## [GOAL OF THE EXERCISE]
Once the line with "(** The constructor" is found in the entries below, print it and each following line exactly, stopping after the line with "intros [H0 Hf]"; print nothing else.

## [EXTRACTED INFORMATION]

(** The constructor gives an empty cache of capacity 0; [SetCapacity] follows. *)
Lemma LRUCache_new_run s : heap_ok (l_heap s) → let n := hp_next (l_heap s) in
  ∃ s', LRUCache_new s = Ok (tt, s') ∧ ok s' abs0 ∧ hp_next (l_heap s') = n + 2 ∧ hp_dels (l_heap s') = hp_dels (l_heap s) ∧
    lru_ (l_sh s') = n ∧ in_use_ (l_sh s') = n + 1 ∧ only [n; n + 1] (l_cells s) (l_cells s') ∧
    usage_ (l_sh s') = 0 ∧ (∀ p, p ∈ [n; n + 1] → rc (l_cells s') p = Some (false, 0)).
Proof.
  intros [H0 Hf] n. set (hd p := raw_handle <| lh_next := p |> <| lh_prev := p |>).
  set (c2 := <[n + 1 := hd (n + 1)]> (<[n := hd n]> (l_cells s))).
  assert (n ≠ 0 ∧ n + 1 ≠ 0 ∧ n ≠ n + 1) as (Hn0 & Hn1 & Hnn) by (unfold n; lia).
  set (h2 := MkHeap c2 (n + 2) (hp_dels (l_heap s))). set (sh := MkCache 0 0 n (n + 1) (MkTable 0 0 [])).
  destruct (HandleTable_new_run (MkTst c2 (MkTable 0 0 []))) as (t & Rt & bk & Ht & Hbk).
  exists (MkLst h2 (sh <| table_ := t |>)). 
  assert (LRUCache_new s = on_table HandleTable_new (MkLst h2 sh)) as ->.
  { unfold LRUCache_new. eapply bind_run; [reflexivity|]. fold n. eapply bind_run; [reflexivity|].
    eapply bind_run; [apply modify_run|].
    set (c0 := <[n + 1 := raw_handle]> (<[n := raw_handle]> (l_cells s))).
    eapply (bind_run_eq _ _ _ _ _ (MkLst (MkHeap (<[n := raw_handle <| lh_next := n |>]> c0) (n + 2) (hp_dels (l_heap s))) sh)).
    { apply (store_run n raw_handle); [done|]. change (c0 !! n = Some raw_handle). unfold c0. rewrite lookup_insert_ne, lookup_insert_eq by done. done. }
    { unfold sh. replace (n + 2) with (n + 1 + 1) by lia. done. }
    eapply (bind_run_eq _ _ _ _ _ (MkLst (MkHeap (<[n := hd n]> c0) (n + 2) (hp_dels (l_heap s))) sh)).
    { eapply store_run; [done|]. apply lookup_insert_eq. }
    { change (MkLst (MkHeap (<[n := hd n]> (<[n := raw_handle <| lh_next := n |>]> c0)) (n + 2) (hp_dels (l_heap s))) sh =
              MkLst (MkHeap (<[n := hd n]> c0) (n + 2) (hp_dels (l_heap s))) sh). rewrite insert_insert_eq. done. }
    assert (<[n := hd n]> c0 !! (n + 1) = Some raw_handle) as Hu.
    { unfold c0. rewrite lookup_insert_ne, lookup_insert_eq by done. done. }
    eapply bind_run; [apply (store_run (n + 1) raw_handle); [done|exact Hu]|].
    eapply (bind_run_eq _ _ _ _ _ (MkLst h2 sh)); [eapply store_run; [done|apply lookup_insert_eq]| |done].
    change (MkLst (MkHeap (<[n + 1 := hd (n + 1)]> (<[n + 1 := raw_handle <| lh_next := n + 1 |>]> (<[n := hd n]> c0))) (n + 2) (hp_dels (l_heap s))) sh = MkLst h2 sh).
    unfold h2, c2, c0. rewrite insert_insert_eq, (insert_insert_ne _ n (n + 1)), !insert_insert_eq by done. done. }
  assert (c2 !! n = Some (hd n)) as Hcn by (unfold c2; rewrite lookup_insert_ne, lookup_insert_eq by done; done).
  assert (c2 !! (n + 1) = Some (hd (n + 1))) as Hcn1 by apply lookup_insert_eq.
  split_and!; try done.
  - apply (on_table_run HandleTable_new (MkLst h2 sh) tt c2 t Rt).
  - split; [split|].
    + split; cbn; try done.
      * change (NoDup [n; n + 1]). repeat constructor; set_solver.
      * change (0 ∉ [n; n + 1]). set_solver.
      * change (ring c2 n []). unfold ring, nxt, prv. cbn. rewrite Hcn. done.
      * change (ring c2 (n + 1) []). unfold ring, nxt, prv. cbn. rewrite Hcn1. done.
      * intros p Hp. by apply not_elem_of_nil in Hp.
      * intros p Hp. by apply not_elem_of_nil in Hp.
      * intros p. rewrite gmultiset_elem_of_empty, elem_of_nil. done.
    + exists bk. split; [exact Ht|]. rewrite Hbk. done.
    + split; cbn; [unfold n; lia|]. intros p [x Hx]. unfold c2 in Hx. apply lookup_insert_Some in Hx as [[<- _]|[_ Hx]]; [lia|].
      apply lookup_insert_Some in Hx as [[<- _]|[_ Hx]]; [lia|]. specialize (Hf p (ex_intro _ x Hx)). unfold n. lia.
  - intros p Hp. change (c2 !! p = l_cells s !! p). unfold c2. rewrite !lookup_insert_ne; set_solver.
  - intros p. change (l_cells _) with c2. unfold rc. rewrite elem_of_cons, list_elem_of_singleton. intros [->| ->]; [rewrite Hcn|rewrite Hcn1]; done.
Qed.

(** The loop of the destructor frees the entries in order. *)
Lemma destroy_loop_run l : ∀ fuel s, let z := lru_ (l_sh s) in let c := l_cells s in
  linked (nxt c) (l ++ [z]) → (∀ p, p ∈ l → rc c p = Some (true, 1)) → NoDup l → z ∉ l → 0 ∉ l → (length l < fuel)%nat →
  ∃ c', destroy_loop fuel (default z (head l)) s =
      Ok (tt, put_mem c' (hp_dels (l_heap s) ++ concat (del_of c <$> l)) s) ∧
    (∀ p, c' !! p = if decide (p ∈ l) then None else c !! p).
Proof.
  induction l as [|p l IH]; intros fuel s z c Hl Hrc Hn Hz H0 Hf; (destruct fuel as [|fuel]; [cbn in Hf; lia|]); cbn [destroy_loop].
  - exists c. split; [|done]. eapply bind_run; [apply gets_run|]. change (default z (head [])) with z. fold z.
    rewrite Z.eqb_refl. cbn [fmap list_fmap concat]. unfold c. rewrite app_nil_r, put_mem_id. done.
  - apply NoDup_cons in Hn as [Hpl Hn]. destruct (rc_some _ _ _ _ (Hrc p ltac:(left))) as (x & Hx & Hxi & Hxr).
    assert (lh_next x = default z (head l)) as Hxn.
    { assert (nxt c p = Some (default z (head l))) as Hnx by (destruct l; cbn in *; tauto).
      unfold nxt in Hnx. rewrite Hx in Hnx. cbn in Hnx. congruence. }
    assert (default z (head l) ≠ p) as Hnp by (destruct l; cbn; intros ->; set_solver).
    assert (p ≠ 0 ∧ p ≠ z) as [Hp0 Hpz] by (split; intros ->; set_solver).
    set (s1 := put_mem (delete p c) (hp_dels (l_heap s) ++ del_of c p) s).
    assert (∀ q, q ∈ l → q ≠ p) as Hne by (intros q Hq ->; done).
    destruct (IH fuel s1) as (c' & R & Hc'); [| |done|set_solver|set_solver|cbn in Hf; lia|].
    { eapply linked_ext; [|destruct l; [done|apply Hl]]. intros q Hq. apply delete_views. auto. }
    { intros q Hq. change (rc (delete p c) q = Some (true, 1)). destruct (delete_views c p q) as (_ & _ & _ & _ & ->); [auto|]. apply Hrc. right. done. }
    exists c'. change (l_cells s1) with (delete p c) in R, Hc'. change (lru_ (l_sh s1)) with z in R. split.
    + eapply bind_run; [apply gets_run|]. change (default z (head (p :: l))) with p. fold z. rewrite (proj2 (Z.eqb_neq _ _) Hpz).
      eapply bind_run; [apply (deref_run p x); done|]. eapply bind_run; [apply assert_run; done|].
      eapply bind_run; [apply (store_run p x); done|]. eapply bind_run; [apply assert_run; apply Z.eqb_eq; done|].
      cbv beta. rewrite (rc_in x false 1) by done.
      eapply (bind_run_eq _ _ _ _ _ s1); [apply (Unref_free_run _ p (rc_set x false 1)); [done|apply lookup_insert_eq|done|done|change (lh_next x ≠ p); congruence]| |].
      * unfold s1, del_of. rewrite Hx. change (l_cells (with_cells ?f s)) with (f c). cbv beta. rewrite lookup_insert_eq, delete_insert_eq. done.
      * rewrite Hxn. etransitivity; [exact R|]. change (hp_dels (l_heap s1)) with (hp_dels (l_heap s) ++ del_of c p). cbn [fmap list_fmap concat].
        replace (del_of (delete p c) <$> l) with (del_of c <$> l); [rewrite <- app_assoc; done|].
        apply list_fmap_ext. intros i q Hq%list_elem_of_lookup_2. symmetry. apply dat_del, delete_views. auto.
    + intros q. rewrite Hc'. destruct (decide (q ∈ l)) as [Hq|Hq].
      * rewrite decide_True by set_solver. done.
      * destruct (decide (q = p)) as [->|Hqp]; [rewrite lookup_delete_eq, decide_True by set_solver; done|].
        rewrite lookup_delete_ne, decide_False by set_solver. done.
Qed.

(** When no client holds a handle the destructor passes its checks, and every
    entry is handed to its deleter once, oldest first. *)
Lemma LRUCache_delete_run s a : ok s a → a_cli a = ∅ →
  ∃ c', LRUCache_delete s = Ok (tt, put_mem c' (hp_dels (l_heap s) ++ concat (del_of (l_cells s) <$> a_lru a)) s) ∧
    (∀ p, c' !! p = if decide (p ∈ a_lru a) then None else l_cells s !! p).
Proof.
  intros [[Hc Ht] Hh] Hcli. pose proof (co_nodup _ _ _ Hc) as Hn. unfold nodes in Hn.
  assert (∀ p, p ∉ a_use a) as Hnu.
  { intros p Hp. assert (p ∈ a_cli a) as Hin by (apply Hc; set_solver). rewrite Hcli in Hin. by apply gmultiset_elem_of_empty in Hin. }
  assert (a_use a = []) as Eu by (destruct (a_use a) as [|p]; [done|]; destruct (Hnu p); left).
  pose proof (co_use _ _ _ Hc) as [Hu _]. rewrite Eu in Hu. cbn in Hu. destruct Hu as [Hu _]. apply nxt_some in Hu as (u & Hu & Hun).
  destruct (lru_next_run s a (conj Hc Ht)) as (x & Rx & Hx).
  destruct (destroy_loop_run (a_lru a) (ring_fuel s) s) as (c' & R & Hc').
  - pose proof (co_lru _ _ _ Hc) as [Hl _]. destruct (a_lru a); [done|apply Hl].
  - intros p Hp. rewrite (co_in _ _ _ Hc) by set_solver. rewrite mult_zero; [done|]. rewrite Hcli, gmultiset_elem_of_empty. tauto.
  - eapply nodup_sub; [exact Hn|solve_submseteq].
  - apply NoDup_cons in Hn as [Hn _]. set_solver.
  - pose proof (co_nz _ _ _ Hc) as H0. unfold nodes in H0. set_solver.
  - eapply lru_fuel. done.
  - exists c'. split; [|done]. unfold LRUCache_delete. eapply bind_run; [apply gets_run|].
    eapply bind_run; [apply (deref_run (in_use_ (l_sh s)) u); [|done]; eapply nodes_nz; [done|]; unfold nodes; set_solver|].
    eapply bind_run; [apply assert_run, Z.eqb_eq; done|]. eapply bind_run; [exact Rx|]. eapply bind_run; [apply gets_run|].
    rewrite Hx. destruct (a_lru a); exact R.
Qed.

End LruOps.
* * *
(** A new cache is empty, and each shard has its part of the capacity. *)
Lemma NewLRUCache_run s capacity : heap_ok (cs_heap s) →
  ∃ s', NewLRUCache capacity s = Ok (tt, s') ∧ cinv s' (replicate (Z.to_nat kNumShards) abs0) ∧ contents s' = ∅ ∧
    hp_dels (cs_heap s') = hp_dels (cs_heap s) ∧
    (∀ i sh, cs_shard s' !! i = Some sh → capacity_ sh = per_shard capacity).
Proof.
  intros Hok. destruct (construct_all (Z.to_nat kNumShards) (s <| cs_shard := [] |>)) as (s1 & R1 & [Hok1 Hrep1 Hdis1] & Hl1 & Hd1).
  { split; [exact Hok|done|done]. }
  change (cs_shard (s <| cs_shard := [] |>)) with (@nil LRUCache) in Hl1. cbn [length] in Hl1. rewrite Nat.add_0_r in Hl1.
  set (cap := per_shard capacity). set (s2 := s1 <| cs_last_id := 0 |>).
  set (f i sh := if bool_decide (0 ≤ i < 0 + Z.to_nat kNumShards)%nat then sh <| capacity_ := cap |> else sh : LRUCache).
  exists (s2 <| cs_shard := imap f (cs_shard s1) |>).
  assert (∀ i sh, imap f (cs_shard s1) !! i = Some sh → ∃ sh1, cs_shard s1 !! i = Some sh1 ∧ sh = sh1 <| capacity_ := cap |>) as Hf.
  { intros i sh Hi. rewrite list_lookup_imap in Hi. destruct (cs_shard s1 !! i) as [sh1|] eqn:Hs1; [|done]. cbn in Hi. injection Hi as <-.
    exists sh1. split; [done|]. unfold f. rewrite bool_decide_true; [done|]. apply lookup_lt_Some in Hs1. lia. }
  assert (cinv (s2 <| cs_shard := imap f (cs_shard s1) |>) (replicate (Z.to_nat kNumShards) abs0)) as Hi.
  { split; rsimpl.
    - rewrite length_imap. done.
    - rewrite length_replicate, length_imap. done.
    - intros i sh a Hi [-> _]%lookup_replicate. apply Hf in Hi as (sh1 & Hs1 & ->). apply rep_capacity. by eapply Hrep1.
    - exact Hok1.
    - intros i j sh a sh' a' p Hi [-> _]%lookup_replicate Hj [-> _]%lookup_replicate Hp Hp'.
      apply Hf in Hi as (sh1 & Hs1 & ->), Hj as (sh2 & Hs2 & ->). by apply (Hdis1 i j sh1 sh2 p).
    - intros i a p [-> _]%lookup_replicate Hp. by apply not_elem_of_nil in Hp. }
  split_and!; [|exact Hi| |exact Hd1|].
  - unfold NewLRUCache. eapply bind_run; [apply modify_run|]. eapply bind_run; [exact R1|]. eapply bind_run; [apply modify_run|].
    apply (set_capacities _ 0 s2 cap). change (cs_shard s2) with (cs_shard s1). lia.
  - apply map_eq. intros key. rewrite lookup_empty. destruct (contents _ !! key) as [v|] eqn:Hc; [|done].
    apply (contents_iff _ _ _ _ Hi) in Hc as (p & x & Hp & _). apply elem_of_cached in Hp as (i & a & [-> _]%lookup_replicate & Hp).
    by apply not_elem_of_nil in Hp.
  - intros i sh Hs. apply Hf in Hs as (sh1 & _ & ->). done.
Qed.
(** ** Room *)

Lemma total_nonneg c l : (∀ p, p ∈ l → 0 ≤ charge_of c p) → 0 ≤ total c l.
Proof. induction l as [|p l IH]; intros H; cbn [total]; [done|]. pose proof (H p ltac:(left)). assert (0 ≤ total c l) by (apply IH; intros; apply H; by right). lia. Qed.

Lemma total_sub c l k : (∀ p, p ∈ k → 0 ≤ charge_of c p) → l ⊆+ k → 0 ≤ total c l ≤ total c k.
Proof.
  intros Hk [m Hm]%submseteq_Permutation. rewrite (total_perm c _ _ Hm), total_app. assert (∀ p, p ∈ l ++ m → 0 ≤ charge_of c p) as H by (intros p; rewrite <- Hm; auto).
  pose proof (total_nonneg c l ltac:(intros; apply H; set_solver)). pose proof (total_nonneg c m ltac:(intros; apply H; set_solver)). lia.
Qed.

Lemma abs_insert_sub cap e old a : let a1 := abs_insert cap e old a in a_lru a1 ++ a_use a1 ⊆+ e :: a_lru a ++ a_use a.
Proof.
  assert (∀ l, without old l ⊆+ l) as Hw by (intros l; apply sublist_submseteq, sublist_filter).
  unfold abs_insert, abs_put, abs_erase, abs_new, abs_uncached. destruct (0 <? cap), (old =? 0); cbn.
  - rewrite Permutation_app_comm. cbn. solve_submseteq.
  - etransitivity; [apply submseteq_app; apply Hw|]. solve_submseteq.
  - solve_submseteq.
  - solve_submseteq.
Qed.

## [RESPONSE BELOW]
(** The constructor gives an empty cache of capacity 0; [SetCapacity] follows. *)
Lemma LRUCache_new_run s : heap_ok (l_heap s) → let n := hp_next (l_heap s) in
  ∃ s', LRUCache_new s = Ok (tt, s') ∧ ok s' abs0 ∧ hp_next (l_heap s') = n + 2 ∧ hp_dels (l_heap s') = hp_dels (l_heap s) ∧
    lru_ (l_sh s') = n ∧ in_use_ (l_sh s') = n + 1 ∧ only [n; n + 1] (l_cells s) (l_cells s') ∧
    usage_ (l_sh s') = 0 ∧ (∀ p, p ∈ [n; n + 1] → rc (l_cells s') p = Some (false, 0)).
Proof.
  intros [H0 Hf] n. set (hd p := raw_handle <| lh_next := p |> <| lh_prev := p |>).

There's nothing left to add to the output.